35. These people recognize that, when fifty per cent of a nation is inferior or defective and possesses the ballot, such a nation is doomed. They believe the dominance of mediocrity spells the downfall of any nation. Voting is compulsory, heavy fines being assessed against all who fail to cast their ballots.

36. Ordinary criminals and the defectives are placed, by sexes, in different agricultural colonies and are more than self‑supporting. The more serious habitual criminals and the incurably insane are sentenced to death in the lethal gas chambers by the courts... There are no prisons or hospitals for the insane.

37. The courses pursued by such commissioned officers are four years in length and are invariably correlated with the mastery of some trade or profession... In this way the creation of a professional military class is avoided by providing this opportunity for a large number of men to support themselves while securing the first half of a technical or professional training.

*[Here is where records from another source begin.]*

(* ===== verification/Backup.v ===== *)
(** Backups ([src/internal/backup/engine.go]): an archive with the accounts, their
    password hashes and the configuration, made on one server and restored on
    another. The archive format (tar and gzip) and JSON are interfaces. *)
From S2P Require Import Prelude GoStrings Paths Files Config Security Store.
From S2P Require Import NetAddr Procfs Session Users.

(* ------------------------------------------------------------------ *)
(** * Data                                                               *)
(* ------------------------------------------------------------------ *)

Record BackupContents : Type := mkContents {
  bc_Version : gostring;
  bc_CreatedAt : Z;
  bc_Hostname : gostring;
  bc_Users : list UserRecord;
  bc_Config : Config;
  bc_Hashes : gmap gostring gostring
}.

Record RestoreResult : Type := mkRestored {
  rr_Contents : BackupContents;
  rr_Users : Z;
  rr_Created : list gostring;
  rr_Passwords : Z;
  rr_ConfigSaved : gostring;
  rr_Warnings : list (gostring * bool)
}.

(** What the code writes with [archive/tar] through [compress/gzip] it reads back.
    [unpack] gives the entries before the end or the first error, and whether the
    end was reached; nothing at all when there is no gzip header. *)
Definition archive_names : list gostring :=
  [bs "manifest.json"; bs "sshd_config"; bs "config.yaml"].
Class Archive : Type := {
  pack : list (gostring * gostring) -> gostring;
  unpack : gostring -> option (list (gostring * gostring) * bool);
  pack_law : forall l, Forall (fun e => e.1 ∈ archive_names) l -> unpack (pack l) = Some (l, true)
}.

Definition max_entry : Z := Z.shiftl 64 20.

Inductive berr : Type :=
| bNotRoot
| bDisk
| bList (e : merr)
| bMarshal
| bNotArchive
| bTooLarge (name : gostring)
| bDamaged
| bNoManifest
| bManifest
| bGroup
| bRestore (res : RestoreResult) (name : gostring) (e : merr)
| bRecords (e : dberr)
| bUnknown (id : gostring).

(** The hash of each wanted user in [/etc/shadow], without the marks of a lock. *)
Definition shadow_line (want : gset gostring) (out : gmap gostring gostring) (line : gostring)
    : gmap gostring gostring :=
  match split_on x3a line with
  | name :: pw :: _ =>
      if decide (name ∈ want)
      then let h := trim_left_set (bs "!") pw in
           if negb (eqb_str h []) && negb (eqb_str h (bs "*")) then <[name := h]> out else out
      else out
  | _ => out
  end.
Definition shadowHashes (users : list UserRecord) (shadow : option gostring)
    : gmap gostring gostring :=
  match shadow with
  | None => ∅
  | Some data => foldl (shadow_line (list_to_set (Username <$> users))) ∅ (split_on x0a data)
  end.

(* ------------------------------------------------------------------ *)
(** * The engine                                                         *)
(* ------------------------------------------------------------------ *)

Section backup.
Context `{System, Calendar, Disk, Archive}.
Context `{!Codec UserRecord, !Codec BackupRecord, !Codec BackupContents, Bolt}.

(** The database and the commands, and the disk. *)
Record engine : Type := mkEngine { en_mgr : mgr; en_fs : fsys }.

Definition B (A : Type) : Type := engine -> engine * result berr A.
#[export] Instance B_ret : MRet B := fun A a s => (s, Ok a).
#[export] Instance B_bind : MBind B := fun A C f m s =>
  match m s with (s, Ok a) => f a s | (s, Err e) => (s, Err e) end.
Definition failb {A} (e : berr) : B A := fun s => (s, Err e).
Definition on_disk {A} (c : F A) : B A := fun s =>
  let '(fs, a) := c (en_fs s) in (mkEngine (en_mgr s) fs, Ok a).
Definition on_mgr {A} (c : M A) : B (result merr A) := fun s =>
  let '(m, r) := c (en_mgr s) in (mkEngine m (en_fs s), Ok r).

Variable cfg : Config.
(** The host name, the version, the time and how it is written. *)
Variables host version : gostring.
Variable now : Z.
Variable format_id : Z -> gostring.
(** The order in which Go walks a map. *)
Variable walk : gmap gostring gostring -> list (gostring * gostring).

Definition Dir : gostring := path_join (DataDir cfg) (bs "backups").
Definition backup_path : gostring :=
  path_join Dir (bs "sshvpn-backup-" ++ host ++ bs "-" ++ format_id now ++ bs ".tar.gz").

(** One entry; on an error the file goes away. *)
Fixpoint add_entries (entries : list (gostring * gostring)) : F bool :=
  match entries with
  | [] => mret true
  | _ :: entries =>
      added ← try_op;
      if negb added then _ ← Remove backup_path; mret false else add_entries entries
  end.

(** The file, its entries, and the three closing calls; the data reach the file when
    the compressor is closed. *)
Definition write_archive (files : gmap gostring gostring) : F (option Z) :=
  let entries := walk files in
  added ← add_entries entries;
  if negb added then mret None
  else
    t ← try_op;
    if negb t then mret None
    else
      z ← write_open backup_path (pack entries);
      if negb z then mret None
      else
        c ← try_op;
        if negb c then mret None
        else d ← ReadFile backup_path; mret (len <$> d).

Definition optional_file (name : gostring) (d : option gostring) (m : gmap gostring gostring)
    : gmap gostring gostring :=
  match d with Some d => <[name := d]> m | None => m end.

Definition Create : B gostring :=
  made ← on_disk try_op;
  if negb made then failb bDisk
  else
    listed ← on_mgr listUsers;
    match listed with
    | Err e => failb (bList e)
    | Ok users =>
        shadow ← on_disk (ReadFile (bs "/etc/shadow"));
        let contents := mkContents version now host users cfg (shadowHashes users shadow) in
        match marshal contents with
        | None => failb bMarshal
        | Some manifest =>
            opened ← on_disk (change (<[backup_path := []]>));
            if negb opened then failb bDisk
            else
              sshd ← on_disk (ReadFile (ssh_ConfigPath (SSH cfg)));
              conf ← on_disk (ReadFile (Path cfg));
              let files := optional_file (bs "config.yaml") conf
                             (optional_file (bs "sshd_config") sshd {[bs "manifest.json" := manifest]}) in
              size ← on_disk (write_archive files);
              match size with
              | None => failb bDisk
              | Some size =>
                  _ ← on_mgr (db_write (fun o => PutBackup o
                        (mkBackup (format_id now) backup_path now size (len users))));
                  mret backup_path
              end
        end
    end.

(** The loop over the entries. *)
Fixpoint read_entries (entries : list (gostring * gostring)) (complete : bool)
    (files : gmap gostring gostring) : result berr (gmap gostring gostring) :=
  match entries with
  | [] => if complete then Ok files else Err bDamaged
  | (name, data) :: entries =>
      if max_entry <? len data then Err (bTooLarge name)
      else read_entries entries complete (<[path_base name := data]> files)
  end.

Definition parse_archive (d : gostring) : result berr (BackupContents * gmap gostring gostring) :=
  match unpack d with
  | None => Err bNotArchive
  | Some (entries, complete) =>
      match read_entries entries complete ∅ with
      | Err e => Err e
      | Ok files =>
          match files !! bs "manifest.json" with
          | None => Err bNoManifest
          | Some m => match unmarshal m with None => Err bManifest | Some c => Ok (c, files) end
          end
      end
  end.

Definition Read (path : gostring) : B (BackupContents * gmap gostring gostring) :=
  d ← on_disk (ReadFile path);
  match d with
  | None => failb bDisk
  | Some d => match parse_archive d with Ok r => mret r | Err e => failb e end
  end.

(** ** Restore *)

Definition with_created n r := mkRestored (rr_Contents r) (rr_Users r) (rr_Created r ++ [n])
  (rr_Passwords r) (rr_ConfigSaved r) (rr_Warnings r).
Definition with_password r := mkRestored (rr_Contents r) (rr_Users r) (rr_Created r)
  (rr_Passwords r + 1) (rr_ConfigSaved r) (rr_Warnings r).
(** A warning: the user, and whether it is about the password. *)
Definition with_warning n b r := mkRestored (rr_Contents r) (rr_Users r) (rr_Created r)
  (rr_Passwords r) (rr_ConfigSaved r) (rr_Warnings r ++ [(n, b)]).
Definition with_user_restored r := mkRestored (rr_Contents r) (rr_Users r + 1) (rr_Created r)
  (rr_Passwords r) (rr_ConfigSaved r) (rr_Warnings r).
Definition with_config p r := mkRestored (rr_Contents r) (rr_Users r) (rr_Created r)
  (rr_Passwords r) p (rr_Warnings r).

Definition group : gostring := ud_Group (UserDefaults cfg).
Definition useradd_args (u : UserRecord) : list gostring :=
  [bs "useradd"; bs "-M"; bs "-N"; bs "-g"; group; bs "-s"; ud_Shell (UserDefaults cfg);
   bs "-c"; bs "SSH-VPN user"] ++
  (if ExpiresAt u =? 0 then [] else [bs "-e"; shadowDate (ExpiresAt u)]) ++ [Username u].

(** The account of a user: [None] when it could not be created. *)
Definition restore_account (u : UserRecord) (res : RestoreResult) : B (option RestoreResult) :=
  there ← on_mgr (Run [bs "id"; bs "-u"; Username u]);
  if is_ok there then mret (Some res)
  else
    added ← on_mgr (Run (useradd_args u));
    if is_ok added then mret (Some (with_created (Username u) res)) else mret None.

Definition restore_password (u : UserRecord) (res : RestoreResult) : B RestoreResult :=
  match default [] (bc_Hashes (rr_Contents res) !! Username u) with
  | [] => mret res
  | h =>
      set ← on_mgr (Run [bs "usermod"; bs "-p"; h; Username u]);
      mret (if is_ok set then with_password res else with_warning (Username u) true res)
  end.

Definition restore_lock (u : UserRecord) : B () :=
  if Disabled u
  then _ ← on_mgr (Run [bs "usermod"; bs "-L"; Username u]); mret tt
  else mret tt.

Definition restore_user (u : UserRecord) (res : RestoreResult) : B RestoreResult :=
  account ← restore_account u res;
  match account with
  | None => mret (with_warning (Username u) false res)
  | Some res =>
      res ← restore_password u res;
      _ ← restore_lock u;
      put ← on_mgr (db_write (fun o => PutUser o u));
      match put with
      | Err e => failb (bRestore res (Username u) e)
      | Ok _ => mret (with_user_restored res)
      end
  end.

Fixpoint restore_users (us : list UserRecord) (res : RestoreResult) : B RestoreResult :=
  match us with
  | [] => mret res
  | u :: us => res ← restore_user u res; restore_users us res
  end.

Definition restore_group : B bool :=
  there ← on_mgr (Run [bs "getent"; bs "group"; group]);
  if is_ok there then mret true
  else g ← on_mgr (Run [bs "groupadd"; bs "--system"; group]); mret (is_ok g).

Definition Restore (path : gostring) : B RestoreResult :=
  root ← on_mgr RequireRoot;
  if negb (is_ok root) then failb bNotRoot
  else
    cf ← Read path;
    let '(c, files) := cf : BackupContents * gmap gostring gostring in
    made ← restore_group;
    if negb made then failb bGroup
    else
      res ← restore_users (bc_Users c) (mkRestored c 0 [] 0 [] []);
      match files !! bs "config.yaml" with
      | None => mret res
      | Some data =>
          let p := Path cfg ++ bs ".restored" in
          saved ← on_disk (WriteFile p data);
          mret (if (saved : bool) then with_config p res else res)
      end.

(** ** The list of backups *)

Definition list_records : B (list BackupRecord) :=
  listed ← on_mgr (db_read (fun o db => match ListBackups o db with
                                         | (l, None) => Ok l
                                         | (_, Some e) => Err e
                                         end));
  match listed with
  | Ok l => mret l
  | Err (dbFailed e) => failb (bRecords e)
  | Err _ => failb (bRecords errOpen)
  end.

Fixpoint existing (l : list BackupRecord) : F (list BackupRecord) :=
  match l with
  | [] => mret []
  | b :: l =>
      there ← FileExists (bk_FilePath b);
      rest ← existing l;
      mret (if (there : bool) then b :: rest else rest)
  end.
Definition ListBackups : B (list BackupRecord) :=
  all ← list_records; on_disk (existing all).

Definition DeleteBackup (id : gostring) : B () :=
  all ← list_records;
  match filter (fun b => bk_ID b = id) all with
  | [] => failb (bUnknown id)
  | b :: _ =>
      _ ← on_disk (Remove (bk_FilePath b));
      done ← on_mgr (db_write (fun o => Store.DeleteBackup o id));
      match done with
      | Ok _ => mret tt
      | Err (dbFailed e) => failb (bRecords e)
      | Err _ => failb (bRecords errOpen)
      end
  end.
End backup.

38. When at peace with the world, all mobile defense mechanisms are quite fully employed in trade, commerce, and recreation. When war is declared, the entire nation is mobilized. Throughout the period of hostilities military pay obtains in all industries

39. Just now this superior government is planning to establish ambassadorial relations with the inferior peoples, and for the first time a great religious leader has arisen who advocates the sending of missionaries to these surrounding nations. We fear they are about to make the mistake that so many others have made when they have endeavored to force a superior culture and religion upon other races. What a wonderful thing could be done on this world if this continental nation of advanced culture would only go out and bring to itself the best of the neighboring peoples and then, after educating them, send them back as emissaries of culture to their benighted brethren

40. Urantians should ...take note that their sister sphere in the Satania family has benefited by neither magisterial nor bestowal missions of the Paradise Sons. Neither are the various peoples of Urantia set off from each other by such disparity of culture as separates the continental nation from its planetary fellows.

Discussion Questions

1. Besides having similar backgrounds, why are we told of this nation’s government?

2. Would it be wise to limit the size of our cities?

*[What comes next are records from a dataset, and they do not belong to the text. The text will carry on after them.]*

(* ===== verification/NetoptProps.v ===== *)
(** What [Netopt] changes it takes back, and the last setting of a key wins. *)
From S2P Require Import Prelude GoStrings Paths Files Config Store Netopt.

(* ------------------------------------------------------------------ *)
(** * Computations and what they keep                                    *)
(* ------------------------------------------------------------------ *)

(** [c] changes the kernel's settings only within [R]. *)
Definition within {A} (R : relation (gmap gostring gostring)) (c : N A) : Prop :=
  forall s, R (mc_sys s) (mc_sys (c s).1).

Section within.
Context (R : relation (gmap gostring gostring)) `{!PreOrder R}.

Lemma within_ret {A} (a : A) : within R (mret a).
Proof. intros s. reflexivity. Qed.
Lemma within_bind {A B} (c : N A) (k : A -> N B) :
  within R c -> (forall a, within R (k a)) -> within R (c ≫= k).
Proof.
  intros Hc Hk s. unfold mbind, N_bind. specialize (Hc s). destruct (c s) as [s1 a].
  etransitivity; [exact Hc|]. apply Hk.
Qed.
Lemma within_disk {A} (c : F A) : within R (disk c).
Proof. intros s. unfold disk. destruct (c (mc_fs s)). reflexivity. Qed.
Lemma within_sys {A} (f : gmap gostring gostring -> A) : within R (sys f).
Proof. intros s. reflexivity. Qed.
Lemma within_if {A} (b : bool) (c d : N A) : within R c -> within R d -> within R (if b then c else d).
Proof. by destruct b. Qed.
End within.

(** Goes through a computation; the primitive steps are left. *)
Ltac within_tac :=
  repeat lazymatch goal with
  | |- within _ (mret _) => apply within_ret, _
  | |- within _ (disk _) => apply within_disk, _
  | |- within _ (sys _) => apply within_sys, _
  | |- within _ (if _ then _ else _) => apply within_if
  | |- within _ (_ ≫= _) => apply within_bind; [apply _| |intros ?]
  end.

(** [c] leaves the file [p] alone. *)
Definition leaves {A} (p : gostring) (c : N A) : Prop :=
  forall s, f_files (mc_fs (c s).1) !! p = f_files (mc_fs s) !! p.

3. Would a house of elder statesmen serving in an advisory capacity be helpful in our nation?

4. Would a program of periodic instruction on civic responsibilities along with graduation ceremonies be helpful for your youth?

5. Should we require the bride and groom to take a parental instruction class before marriage?

6. Should income from natural resources be used for social purposes?

7. Should we strive to adopt a weighted vote privilege in our society?